___ Source information

(** the exported drop counter is exact.  Interleave program runs with ticks
    in any way and end with a tick: the dropped_events metric is the number of
    completed calls that found the ring buffer full. *)
Theorem dropped_metric_exact ts s0 :
  fresh s0 -> Forall trace_wf ts -> ts <> [] ->
  countZ cp_ring_dropped (ledger (concat ts) s0) < 2 ^ 64 ->
  m_dropped_events (observe ts s0).2 = countZ cp_ring_dropped (ledger (concat ts) s0).
Proof.
  intros Hf Hts Hne Hlt. rewrite (ti_dropped _ (observe_inv ts s0)).
  enough (Hind : last_dropped_total (observe ts s0).2
                 = countZ cp_ring_dropped (ledger (concat ts) s0)) by done.
  clear Hne. induction ts as [|t ts IH] using rev_ind; [done|].
  apply Forall_app in Hts as [Hts Ht]. apply Forall_cons in Ht as [Ht _].
  rewrite concat_app in *. cbn [concat] in *. rewrite app_nil_r, ledger_app, countZ_app in *.
  pose proof (countZ_nonneg cp_ring_dropped (ledger t (run_trace (concat ts) s0))) as Hn.
  pose proof (countZ_nonneg cp_ring_dropped (ledger (concat ts) s0)) as Hn'.
  specialize (IH Hts ltac:(lia)).
  assert (Hw : trace_wf (concat ts ++ t)).
  { apply Forall_app. split; [by apply Forall_concat|done]. }
  destruct (ring_ledger s0 (concat ts ++ t) Hf Hw) as [_ Hd].
  rewrite run_trace_app, ledger_app, countZ_app in Hd.
  rewrite (wrap_small 64 (countZ _ _ + _)) in Hd by (unfold fits; lia).
  unfold observe. rewrite foldl_app. cbn [foldl]. fold (observe ts s0).
  cbn [snd fst]. rewrite observe_state, agg_tick_last; rewrite percpu_total_sum, Hd; lia.
Qed.
End Observe.

(** ** Upgraded processes *)

Section Upgraded.
Context `{LoadCfg}.

(** [bpf_map_update_elem] on the UPGRADED_PIDS hash: a new key does not fit a
    full map. *)
Definition hash_update (k v : Z) (m : gmap Z Z) : gmap Z Z :=
  if decide (is_Some (m !! k) \/ (size m < upgraded_pids_max_entries)%nat) then <[k := v]> m else m.

(** The sync of the tick: drop what is no longer desired, then add what is
    missing, ignoring failures; the new [synced] set is the desired one.  An
    empty [synced] set is first read back from the map. *)
Definition sync_upgraded (desired synced : gset Z) (m : gmap Z Z) : gset Z * gmap Z Z :=
  let synced := if decide (synced = ∅) then dom m else synced in
  let m := foldl (fun m pid => delete pid m) m (elements (synced ∖ desired)) in
  let m := foldl (fun m pid => hash_update pid 1 m) m (elements (desired ∖ synced)) in
  (desired, m).

Lemma foldl_delete_dom (l : list Z) (m : gmap Z Z) :
  dom (foldl (fun m pid => delete pid m) m l) = dom m ∖ list_to_set l.
Proof.
  revert m. induction l as [|x l IH]; intros m; simpl; [set_solver|].
  rewrite IH, dom_delete_L. set_solver.
Qed.

Lemma foldl_update_dom (l : list Z) (m : gmap Z Z) :
  (size (dom m ∪ list_to_set l : gset Z) <= upgraded_pids_max_entries)%nat ->
  dom (foldl (fun m pid => hash_update pid 1 m) m l) = dom m ∪ list_to_set l.
Proof.
  revert m. induction l as [|x l IH]; intros m Hsz; cbn [foldl list_to_set]; [set_solver|].
  assert (Hu : dom (hash_update x 1 m) = {[x]} ∪ dom m).
  { unfold hash_update. rewrite decide_True; [apply dom_insert_L|].
    destruct (m !! x) eqn:E; [left; eauto|right].
    apply not_elem_of_dom in E. rewrite <- size_dom.
    enough (size ({[x]} ∪ dom m : gset Z) <= upgraded_pids_max_entries)%nat as Hle.
    { rewrite size_union, size_singleton in Hle by set_solver. lia. }
    etrans; [|exact Hsz]. apply subseteq_size. set_solver. }
  rewrite IH, Hu; [set_solver|]. rewrite Hu. etrans; [|exact Hsz]. apply subseteq_size. set_solver.
Qed.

______

Assigned task — From the line holding "enough (Hind : last_dropped_total" to the line holding "apply Forall_app in", inclusive, restate each line above exactly as written.

Exercise output —
  enough (Hind : last_dropped_total (observe ts s0).2
                 = countZ cp_ring_dropped (ledger (concat ts) s0)) by done.
  clear Hne. induction ts as [|t ts IH] using rev_ind; [done|].
  apply Forall_app in Hts as [Hts Ht]. apply Forall_cons in Ht as [Ht _].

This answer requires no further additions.